Seattle Film Fest 2024 Review: Samuel & Dan Habib’s “The Ride Ahead” Reveals the Unseen Obstacles of Living with Disability

Samuel Habib is at his cousin’s wedding in “The Ride Ahead” when he says he feels the most left out. His family has taken great pains to include him in all activities as he’s been rendered all but immobile by a rare and debilitating neuromental condition known as GNAO1, which has made it difficult to swallow and confined him to a wheelchair, but the occasion of someone around his age getting hitched is a reminder of what else he’s been prevented from doing due to his physical limitations, lamenting in a voiceover, “I’m trying to figure out how to do everything I want to do, but nobody tells you what to do, especially as an adult with a disability.”

Although Habib’s perspective may be unique on its own for general audiences as he affixes cameras to his wheelchair facing himself and out towards what he sees over two busy years in his life as he graduates to college, it becomes even more so in the tact it takes as he is inevitably wed to his parents who take care of what he can’t medically and make the film itself possible when his father Dan provides the cameras (and credited as a co-director) as a filmmaker himself, yet Habib is desperate to be his own person.
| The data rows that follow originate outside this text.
(** C2. An index in range resolves to the container whose cumulative
    offset is the rightmost one not above it, the only container [c] with
    [cumulative[c] <= i < cumulative[c+1]], and the item retrieved is that
    container's item [i - cumulative[c]]; the container is opened first
    when its handle is absent.  For sizes 3, 5, 2 the length is 10 and the
    indices 0, 3 and 9 resolve to (a, 0), (b, 0) and (c, 1), whether the
    dataset was built from precomputed counts or by opening the
    containers. *)
Theorem getitem_resolves :
  (forall (d : VideoDataset) (w : world) (i total : Z),
      wf d -> len d = inr total -> 0 <= i < total ->
      exists (c : nat) (p : string) (oh : option handle),
        conts d !! Z.of_nat c = Some (p, oh) /\
        (S c < length (fs_cumsum d))%nat /\
        cum d c <= i < cum d (S c) /\
        (forall c' : nat,
            (c' < length (fs_cumsum d))%nat -> cum d c' <= i -> (c' <= c)%nat) /\
        (forall c' : nat,
            (S c' < length (fs_cumsum d))%nat ->
            cum d c' <= i < cum d (S c') -> c' = c) /\
        getitem cont_getitem d w i = resolved cont_getitem d w i c p oh) /\
  (init Examples.len_352 ["c"; "a"; "b"] None (Some Examples.sizes_352) 0%nat
     = (inr Examples.lazy_352, 0%nat) /\
   init Examples.len_352 ["c"; "a"; "b"] None None 0%nat
     = (inr Examples.eager_352, 3%nat) /\
   len Examples.lazy_352 = inr 10 /\
   len Examples.eager_352 = inr 10 /\
   map (fun i => (getitem Examples.which Examples.lazy_352 0%nat i).1.1.1) [0; 3; 9]
     = [inr ("a", 0); inr ("b", 0); inr ("c", 1)] /\
   map (fun i => (getitem Examples.which Examples.eager_352 3%nat i).1.1.1) [0; 3; 9]
     = [inr ("a", 0); inr ("b", 0); inr ("c", 1)]).
Proof.
  split.
  - intros d w i total Hwf Hlen Hi.
    destruct (getitem_in_range cont_getitem d w i total Hwf Hlen Hi)
      as (c & p & oh & Hp & HcN & Hrange & Hright & Hget).
    exists c, p, oh. repeat split; try assumption; try apply Hrange.
    intros c' Hc' Hr'.
    assert (c' <= c)%nat as Hle by (apply Hright; [lia|apply Hr']).
    destruct (decide (c' = c)) as [|Hne]; [assumption|exfalso].
    destruct Hwf as (_ & Hs & _).
    assert (cum d (S c') <= cum d c)
      by (apply (sorted_nondecreasing _ Hs); lia).
    lia.
  - repeat split; vm_compute; reflexivity.
Qed.
(** * bloom-player: book loading and page presentation

    A shallow embedding of the parts of [src/bloom-player-core.tsx] that
    decide how a book URL is resolved, how loading errors are reported, how
    the fetched markup is rewritten (language visibility, page size classes,
    resource URLs), how stylesheets are assembled, which slides are
    materialised, and how media durations are accumulated.

    JavaScript strings are modelled by [string]; its characters stand for
    code units, so the model covers the strings whose code units fit in
    eight bits.  Indices and numbers that the code compares or subtracts are
    in [Z]; durations are IEEE 754 binary64 values ([spec_float]). *)

From Stdlib Require Import String Ascii List ZArith Bool Lia.
From Stdlib Require Import Floats.SpecFloat.
From Stdlib Require Import DecimalString.
Import ListNotations.
Open Scope string_scope.
Open Scope Z_scope.

(* ================================================================== *)
(** * Part I: definitions *)
(* ================================================================== *)

(** ** Results of code that may throw *)

Inductive result (A : Type) : Type :=
| Ok (a : A)
| Throw (message : string).

Arguments Ok {A} a.
Arguments Throw {A} message.

(** ** JavaScript string operations *)

Module Js.

Definition len (s : string) : Z := Z.of_nat (String.length s).

(** [s.startsWith(p)] *)
Definition startsWith (s p : string) : bool := String.prefix p s.

(** The string that remains after dropping the first [n] code units. *)
Fixpoint drop (n : nat) (s : string) : string :=
  match n, s with
  | O, _ => s
  | S _, EmptyString => EmptyString
  | S n', String _ s' => drop n' s'
  end.

(** The first [n] code units. *)
Fixpoint take (n : nat) (s : string) : string :=
  match n, s with
  | O, _ => EmptyString
  | S _, EmptyString => EmptyString
  | S n', String c s' => String c (take n' s')
  end.

(** [s.endsWith(p)] *)
Definition endsWith (s p : string) : bool :=
  (String.length p <=? String.length s)%nat
  && String.eqb (drop (String.length s - String.length p) s) p.

(** The last code unit of a string, if any. *)
Fixpoint lastChar (s : string) : option ascii :=
  match s with
  | EmptyString => None
  | String c EmptyString => Some c
  | String _ s' => lastChar s'
  end.

(** [s.substring(a, b)]: both indices are clamped to [0, s.length] and
    swapped when [a > b]. *)
Definition clamp (s : string) (i : Z) : Z := Z.min (Z.max i 0) (len s).

Definition substring (s : string) (a b : Z) : string :=
  let a' := clamp s a in
  let b' := clamp s b in
  let from := Z.min a' b' in
  let to := Z.max a' b' in
  take (Z.to_nat (to - from)) (drop (Z.to_nat from) s).

(** [p] occurs in [s] at offset [n]. *)
Definition occursAt (p s : string) (n : nat) : bool :=
  String.prefix p (drop n s).

(** [s.indexOf(p)]: index of the first occurrence of [p], or -1. *)
Fixpoint indexOfFrom (i : Z) (s p : string) : Z :=
  if String.prefix p s then i
  else match s with
       | EmptyString => -1
       | String _ s' => indexOfFrom (i + 1) s' p
       end.

Definition indexOf (s p : string) : Z := indexOfFrom 0 s p.

(** [s.lastIndexOf(p)]: index of the last occurrence of [p], or -1. *)
Fixpoint lastIndexOfFrom (i : Z) (s p : string) : Z :=
  match s with
  | EmptyString => if String.prefix p s then i else -1
  | String _ s' =>
      let later := lastIndexOfFrom (i + 1) s' p in
      if 0 <=? later then later
      else if String.prefix p s then i else -1
  end.

Definition lastIndexOf (s p : string) : Z := lastIndexOfFrom 0 s p.

(** [p] occurs somewhere in [s]. *)
Fixpoint hasSub (p s : string) : bool :=
  String.prefix p s
  || match s with
     | EmptyString => false
     | String _ s' => hasSub p s'
     end.

(** [s.includes(p)], for strings. *)
Definition contains (s p : string) : bool := 0 <=? indexOf s p.

(** [s.replace(p, r)] with a string pattern: only the first occurrence
    is replaced. *)
Fixpoint replace (s p r : string) : string :=
  if String.prefix p s then r ++ drop (String.length p) s
  else match s with
       | EmptyString => EmptyString
       | String c s' => String c (replace s' p r)
       end.

(** White space in the sense of [trim] and of the regular-expression
    class [\s], among the eight-bit code units. *)
Definition isWhiteSpace (c : ascii) : bool :=
  let n := nat_of_ascii c in
  ((9 <=? n) && (n <=? 13) || (n =? 32) || (n =? 160))%nat.

Fixpoint allWhiteSpace (s : string) : bool :=
  match s with
  | EmptyString => true
  | String c s' => isWhiteSpace c && allWhiteSpace s'
  end.

Fixpoint trimStart (s : string) : string :=
  match s with
  | EmptyString => EmptyString
  | String c s' => if isWhiteSpace c then trimStart s' else s
  end.

Fixpoint trimEnd (s : string) : string :=
  match s with
  | EmptyString => EmptyString
  | String c s' =>
      match trimEnd s' with
      | EmptyString => if isWhiteSpace c then EmptyString
                       else String c EmptyString
      | t => String c t
      end
  end.

(** [s.trim()] *)
Definition trim (s : string) : string := trimEnd (trimStart s).

(** [a.includes(x)], for arrays of strings. *)
Definition includes (a : list string) (x : string) : bool :=
  existsb (String.eqb x) a.

End Js.

(** All code units of a string satisfy a predicate. *)
Fixpoint allChars (p : ascii -> bool) (s : string) : bool :=
  match s with
  | EmptyString => true
  | String c s' => p c && allChars p s'
  end.

(** ** Resolving the book URL *)

(** [preprocessUrl]: the [url] property, cleaned up.  The property may be
    undefined ([None]). *)
Definition preprocessUrl (url : option string) : result string :=
  match url with
  | None =>
      Throw "The url parameter was empty. It should point to the url of a book."
  | Some url =>
      if String.eqb "" (Js.trim url) then
        Throw "The url parameter was empty. It should point to the url of a book."
      else if String.eqb url "working" then Ok ""
      else
        let url :=
          if Js.endsWith url "/" then Js.substring url 0 (Js.len url - 1)
          else url in
        let url :=
          if Js.endsWith url "%2f" then Js.substring url 0 (Js.len url - 3)
          else url in
        Ok url
  end.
The quest for self-sufficiency requires plenty of advice as Habib hits the road to talk to people who have overcome similar circumstances as he finds himself in, from the comedian Maysoon Zayid and actor Ali Stoker to civil rights advocates such as Bob Williams, the former Deputy Commissioner for the Administration on Disabilities, and the late Judy Heumann, who will surely be remembered fondly by anyone who saw “Crip Camp” and founded the pioneering organization Disabled in Action.
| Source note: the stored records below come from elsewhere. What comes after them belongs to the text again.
(** * pretty-trip: scenic-weighted shortest paths over a road network

    The repository is one notebook, [start-here.ipynb].  It declares two
    tables ([dc_osm], [location_beauty]), asks the database engine to build
    a graph whose edge weights are given by one SQL expression, and asks the
    engine for a shortest path between two coordinates.

    What the notebook itself contains is embedded as it is written: the
    table columns, the weight expression, and the arguments and options of
    the two calls [create_graph] and [solve_graph].  What the notebook only
    calls (street-light attribution, node merging, snapping, the shortest
    path search) is not in the repository; those parts are modelled from the
    specification and each such definition says so. *)

From Stdlib Require Import List ZArith QArith Qabs Qminmax Lia Lqa Bool.
From Stdlib Require Import String.
From Stdlib Require Import Permutation Relations PeanoNat.
Import ListNotations.

Open Scope Q_scope.

(* ================================================================== *)
(** * 1. Data model: the tables of the notebook *)
(* ================================================================== *)

(** A coordinate pair [(lon, lat)]; a WKT LINESTRING is the ordered list of
    its vertices.  DOUBLE columns are read as exact rationals. *)
Definition point : Type := (Q * Q)%type.
Definition linestring : Type := list point.

(** One record of [pretty_trip.osm_small]: the columns of
    [CREATE TABLE "pretty_trip"."dc_osm"], plus the [light] column that the
    weight expression reads.  [name] and [ref] are the nullable columns of
    the DDL; [light] has no NOT NULL declaration in the notebook either. *)
Record osm_row : Type := {
  WKT      : linestring;
  osm_id   : Z;
  code     : Z;
  fclass   : string;
  name     : option string;
  ref      : option string;
  oneway   : string;
  maxspeed : Z;
  layer    : Z;
  bridge   : string;
  tunnel   : string;
  light    : option Q
}.

(** One record of [pretty_trip.location_beauty]. *)
Record beauty_row : Type := {
  longitude : Q;
  latitude  : Q;
  beauty    : Q
}.

(* ================================================================== *)
(** * 2. SQL scalar expressions *)
(* ================================================================== *)

(** A scalar SQL value is a number or has no numeric value: [None] stands
    for NULL and for the outcome of a division by zero.  Arithmetic
    propagates [None]. *)
Module Sql.

Definition value : Type := option Q.

Definition int (z : Z) : value := Some (inject_Z z).

Definition lift2 (f : Q -> Q -> Q) (a b : value) : value :=
  match a, b with
  | Some x, Some y => Some (f x y)
  | _, _ => None
  end.

Definition add : value -> value -> value := lift2 Qplus.
Definition sub : value -> value -> value := lift2 Qminus.
Definition mul : value -> value -> value := lift2 Qmult.

Definition div (a b : value) : value :=
  match a, b with
  | Some x, Some y => if Qeq_bool y 0 then None else Some (x / y)
  | _, _ => None
  end.

End Sql.

(** [ST_NPoints(geom)]: the number of vertices. *)
Definition ST_NPoints (g : linestring) : Z := Z.of_nat (List.length g).

(** A computable length, used where a concrete [ST_Length] is needed to
    evaluate the notebook on sample records: the sum of the axis-wise
    displacements between consecutive vertices.  On axis-aligned polylines
    it is the planar length. *)
Definition step_length (p q : point) : Q :=
  Qabs (fst q - fst p) + Qabs (snd q - snd p).

Fixpoint manhattan_length (g : linestring) : Q :=
  match g with
  | p :: (q :: _) as rest => step_length p q + manhattan_length rest
  | _ => 0
  end.

(* ================================================================== *)
(** * 3. The weight expression of the [create_graph] call *)
(* ================================================================== *)

Section WeightExpression.

(** [ST_Length(geom, 1)] is a built-in of the engine (geodesic length in
    metres); the notebook only calls it. *)
Variable ST_Length : linestring -> Q.

(** The constant [20] of the expression. *)
Definition penalty_scale : Q := 20.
The road trip structure may be familiar, but it serves a real purpose here when Habib’s travel from one interview to another is plagued with the kinds of problems that wouldn’t likely occur to an able-bodied person when small talk at the airport gate can be condescending (Habib’s father has to insist to someone that they’re speaking to a 20-year-old rather than an infant) and getting onto the plane is always an ordeal. It sets the scene well for interviews that are equally illuminating when Habib is primarily concerned with inhibitions that have been reinforced by a culture largely unaware of the damage they’re doing through segregation. He commiserates with Heumann about not being among a non-disabled set of peers until high school and she confides that no one ever seriously asked her what she wanted to do with her life, as teachers would of other students, implying there was no real future there.
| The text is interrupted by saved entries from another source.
(** The [for] loop of lines 32-54 over [node.children.entries()]: the first
    child whose key shares a leading character with [prefix] is split when
    the key is not consumed whole (lines 39-47) and the walk goes on in it
    with the rest of [prefix].  The child stays under its old key: the
    parent's map is not touched.  [None] is [found === false]. *)
Fixpoint insertScan (prefix : string) (entries : list (string * RadixNode))
  : option (list (string * RadixNode)) :=
  match entries with
  | [] => None
  | (key, child) :: rest =>
      let commonPrefixLength := _commonPrefixLength prefix key in
      if (0 <? commonPrefixLength)%nat then
        let commonPrefix := Js.sliceTo commonPrefixLength prefix in
        let remainingPrefix := Js.sliceFrom commonPrefixLength prefix in
        let remainingKey := Js.sliceFrom commonPrefixLength key in
        let child' :=
          if (0 <? Js.len remainingKey)%nat then
            let newChild := Node remainingKey (children child) (isEnd child) in
            Node commonPrefix [(remainingKey, newChild)] false
          else child in
        Some ((key, continue child' remainingPrefix) :: rest)
      else
        match insertScan prefix rest with
        | Some rest' => Some ((key, child) :: rest')
        | None => None
        end
  end.
End InsertLoop.

(** The [while (prefix.length > 0)] loop of [insert], from [node] on.  Each
    turn either returns or shortens [prefix], so [S (length prefix)] turns
    are enough (lemma [insertLoop_fuel]). *)
Fixpoint insertLoop (fuel : nat) (node : RadixNode) (prefix : string)
  : RadixNode :=
  match fuel with
  | O => node
  | S fuel' =>
      if (0 <? Js.len prefix)%nat then
        match insertScan (insertLoop fuel') prefix (children node) with
        | Some entries => Node (value node) entries (isEnd node)
        | None =>
            let newNode := Node prefix [] true in
            Node (value node) (mapSet prefix newNode (children node))
                 (isEnd node)
        end
      else Node (value node) (children node) true
  end.

(** [insert(prefix)] *)
Definition insert (tree : t) (prefix : string) : t :=
  mk (insertLoop (S (Js.len prefix)) (root tree) prefix).

(** [search(binaryIP)], from [node] on: every turn of the [while] loop moves
    to a child, so the walk is structural in the tree. *)
Fixpoint searchFrom (node : RadixNode) (binaryIP : string) : bool :=
  match node with
  | Node _ entries nodeIsEnd =>
      if (0 <? Js.len binaryIP)%nat then
        (fix scan (es : list (string * RadixNode)) : bool :=
           match es with
           | [] => nodeIsEnd
           | (key, child) :: rest =>
               if Js.startsWith binaryIP key then
                 if isEnd child then true
                 else searchFrom child (Js.sliceFrom (Js.len key) binaryIP)
               else scan rest
           end) entries
      else nodeIsEnd
  end.

Definition search (tree : t) (binaryIP : string) : bool :=
  searchFrom (root tree) binaryIP.

(** Every child sits in its parent's map under its own [value]. *)
Fixpoint keysAgree (node : RadixNode) : bool :=
  match node with
  | Node _ entries _ =>
      (fix all (es : list (string * RadixNode)) : bool :=
         match es with
         | [] => true
         | (key, child) :: rest =>
             String.eqb key (value child) && keysAgree child && all rest
         end) entries
  end.

End RadixTree.

(* ================================================================== *)
(** ** utils/iputils.js *)

Module iputils.
Import Js.
Local Open Scope Z_scope.

(** [ipToNumber(ip)]: the body has no [throw]. *)
Definition ipToNumber (ip : string) : completion JsNumber :=
  Normal
    (fold_left (fun acc octet => add (shl acc 8) (parseInt octet None))
       (split "." ip) (Num 0)).

(** [numberToIp(num)].  The four numbers joined are results of [&], on
    which [toInt32] is the identity. *)
Definition numberToIp (num : JsNumber) : string :=
  join "."
    (map (fun n => toStringDec (toInt32 n))
       [ band (shr num 24) (Num 255);
         band (shr num 16) (Num 255);
         band (shr num 8) (Num 255);
         band num (Num 255) ]).

(** [const [a, b] = cidr.split("/")]: [split] yields at least one piece, the
    second is [undefined] when there is no slash. *)
Definition splitSlash (cidr : string) : string * option string :=
  match split "/" cidr with
  | [] => (EmptyString, None)
  | [a] => (a, None)
  | a :: b :: _ => (a, Some b)
  end.

(** [cidrToRange(cidr)].  Tracked while [2 ** maskBits] and the sums stay
    exact integers: [0 <= maskBits <= 52]. *)
Definition cidrToRange (cidr : string) : completion (JsNumber * JsNumber) :=
  let '(ip, prefix) := splitSlash cidr in
  ipNum <- ipToNumber ip ;;
  p <- toNumber prefix ;;
  match sub (Num 32) p with
  | NaN =>
      let start := band ipNum (bnot (sub NaN (Num 1))) in
      Normal (start, NaN)
  | Num maskBits =>
      if (0 <=? maskBits) && (maskBits <=? 52) then
        let numAddresses := Num (2 ^ maskBits) in
        let start := band ipNum (bnot (sub numAddresses (Num 1))) in
        let end_ := sub (add start numAddresses) (Num 1) in
        Normal (start, end_)
      else Untracked
  end.

(** [ipToBinary(ip)] *)
Definition ipToBinary (ip : string) : string :=
  join ""
    (map (fun octet => padStart0 8 (toString2 (parseInt octet (Some 10))))
       (split "." ip)).

(** [cidrToBinaryPrefix(cidr)] *)
Definition cidrToBinaryPrefix (cidr : string) : string :=
  let '(ip, mask) := splitSlash cidr in
  slice0 (ipToBinary ip) (parseIntOpt mask None).

(** The inner [while (maxSize > 0)] loop of [rangeToCIDRs]: the value of
    [maxSize] when the loop is left. *)
Fixpoint largestMask (maxSize : nat) (start end_ : JsNumber) : nat :=
  match maxSize with
  | O => O
  | S maxSize' =>
      let size := Num (2 ^ (32 - Z.of_nat maxSize)) in
      let mask := shr (bnot (sub size (Num 1))) 0 in
      let maskedBase := band start mask in
      if strictNe maskedBase start then maxSize
      else
        let broadcast := sub (add start size) (Num 1) in
        if gt broadcast end_ then maxSize
        else largestMask maxSize' start end_
  end.

(** The outer [while (start <= end)] loop.  [start] grows by at least one per
    turn, so [end - start + 1] turns are enough (lemma [decompose_tiling]).
    When [maxSize] is 33, which takes a [start] that is no 32-bit integer,
    the source steps by [2 ** -1]: untracked. *)
Fixpoint decompose (fuel : nat) (start end_ : JsNumber) (cidrs : list string)
  : completion (list string) :=
  if le start end_ then
    match fuel with
    | O => Untracked
    | S fuel' =>
        let maxSize := S (largestMask 32 start end_) in
        let cidr :=
          (numberToIp start ++ "/" ++ toStringDec (Z.of_nat maxSize))%string in
        match pow2 (32 - Z.of_nat maxSize) with
        | Some size => decompose fuel' (add start size) end_ (cidrs ++ [cidr])
        | None => Untracked
        end
    end
  else Normal cidrs.

Definition turns (start end_ : JsNumber) : nat :=
  match start, end_ with
  | Num s, Num e => Z.to_nat (e - s + 1)
  | _, _ => O
  end.

(** [rangeToCIDRs(startIP, endIP)] *)
Definition rangeToCIDRs (startIP endIP : string) : completion (list string) :=
  start <- ipToNumber startIP ;;
  end_ <- ipToNumber endIP ;;
  if gt start end_ then
    Throw "Start IP must be less than or equal to End IP"
  else decompose (turns start end_) start end_ [].

End iputils.

(* ================================================================== *)
(** ** scripts/download.js: [CIDRProcessor] *)

Module CIDRProcessor.
Import Js.
Local Open Scope Z_scope.

(** [u32ToIP(n)].  The four numbers written are results of [>>>] by 24
    and of [&], on which [toInt32] is the identity. *)
Definition u32ToIP (n : JsNumber) : string :=
  (toStringDec (toInt32 (shr n 24)) ++ "." ++
   toStringDec (toInt32 (band (sar n 16) (Num 255))) ++ "." ++
   toStringDec (toInt32 (band (sar n 8) (Num 255))) ++ "." ++
   toStringDec (toInt32 (band n (Num 255))))%string.

(** [a.split("/")[1]] *)
Definition maskText (a : string) : option string :=
  nth_error (split "/" a) 1.

(** The comparison handed to [sort] in [filterContainedCIDRsRadix]. *)
Definition compareCidrs (a b : string) : JsNumber :=
  let isCidrA := includes a "/" in
  let isCidrB := includes b "/" in
  if isCidrA && isCidrB then
    let lenA := parseIntOpt (maskText a) None in
    let lenB := parseIntOpt (maskText b) None in
    sub lenA lenB
  else if isCidrA then Num (-1)
  else if isCidrB then Num 1
  else Num 0.

(** The key the trie sees for one entry. *)
Definition binaryPrefix (cidr : string) : string :=
  if includes cidr "/" then iputils.cidrToBinaryPrefix cidr
  else iputils.ipToBinary cidr.

(** The [for] loop of [filterContainedCIDRsRadix] over the sorted entries,
    from the state ([tree], [result]). *)
Fixpoint filterLoop (tree : RadixTree.t) (result : list string)
  (cidrs : list string) : RadixTree.t * list string :=
  match cidrs with
  | [] => (tree, result)
  | cidr :: rest =>
      let prefix := binaryPrefix cidr in
      if negb (RadixTree.search tree prefix) then
        filterLoop (RadixTree.insert tree prefix) (result ++ [cidr]) rest
      else filterLoop tree result rest
  end.

(** [filterContainedCIDRsRadix()]: [keys] are the keys of [this.cidrMap] in
    insertion order, the answer is the returned [Set] in iteration order. *)
Definition filterContainedCIDRsRadix (keys : list string) : list string :=
  let cidrs := sort compareCidrs keys in
  newSet [] (snd (filterLoop RadixTree.new [] cidrs)).

(** *** Fetching and reading a feed *)

(** [const RETRY_ATTEMPTS = 3] *)
Definition RETRY_ATTEMPTS : Z := 3.

(** What one call of [fetch(url)] yields: a response, with its [ok] flag,
    its [status] and the lines of its body, or a rejection. *)
Inductive fetched : Type :=
| Responded (ok : bool) (status : Z) (lines : list string)
| Rejected (error : string).

(** [fetchWithRetry(url, attempt)].  [network] holds what the successive
    calls of [fetch] yield; the answer comes with the yields not yet
    consumed.  Waiting and logging leave no trace here; a [network] that
    runs out is untracked. *)
Fixpoint fetchWithRetry (network : list fetched) (attempt : Z)
  : completion (list string) * list fetched :=
  match network with
  | [] => (Untracked, [])
  | yield :: later =>
      let tried :=
        match yield with
        | Responded true _ lines => Normal lines
        | Responded false status _ =>
            Throw ("HTTP error! status: " ++ toStringDec status)
        | Rejected error => Throw error
        end in
      match tried with
      | Throw error =>
          if RETRY_ATTEMPTS <=? attempt then (Throw error, later)
          else fetchWithRetry later (attempt + 1)
      | answer => (answer, later)
      end
  end.

(** [s.includes(piece)] *)
Fixpoint includesText (s piece : string) : bool :=
  startsWith s piece ||
  match s with
  | EmptyString => false
  | String _ s' => includesText s' piece
  end.

(** [set.add(x)] and [set.has(x)] on a [Set] of strings. *)
Definition setAdd (x : string) (set : list string) : list string :=
  if existsb (String.eqb x) set then set else set ++ [x].

Definition setHas (x : option string) (set : list string) : bool :=
  match x with
  | Some s => existsb (String.eqb s) set
  | None => false
  end.

(** The fields [asnSet], [asnameSet] and [cidrMap] of the processor. *)
Record state : Type := mkState {
  asnSet : list string;
  asnameSet : list string;
  cidrMap : list (string * bool)
}.

(** [new CIDRProcessor()] *)
Definition newState : state := mkState [] [] [].

Section ProcessUrl.
(** The chain of [replace], [trim] and [toUpperCase] that ends
    [normalizeASName]: regular expressions are not embedded, the results
    hold for whatever text this chain returns. *)
Variable normalizeTail : string -> string.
Even though Habib covers different topics from education to sex (a particular preoccupation of the co-director as he looks for a girlfriend), the film can’t help but feel as if it’s stretched out slightly beyond its natural length as a feature when there’s naturally some repetition and no pronounced dramatic arc. But “The Ride Ahead” transcends form in spending time with Habib, most effective when it’s at its most casual as relaxed conversations give way to observing the filmmaker become confident in his own abilities and after figuring out that two cameras pointed in opposite directions would best connect with audiences, the combination of seeing someone learn and sharing that wisdom at the same time proves mighty potent.

“The Ride Ahead” is available to stream on the SIFF Online platform through May 27th.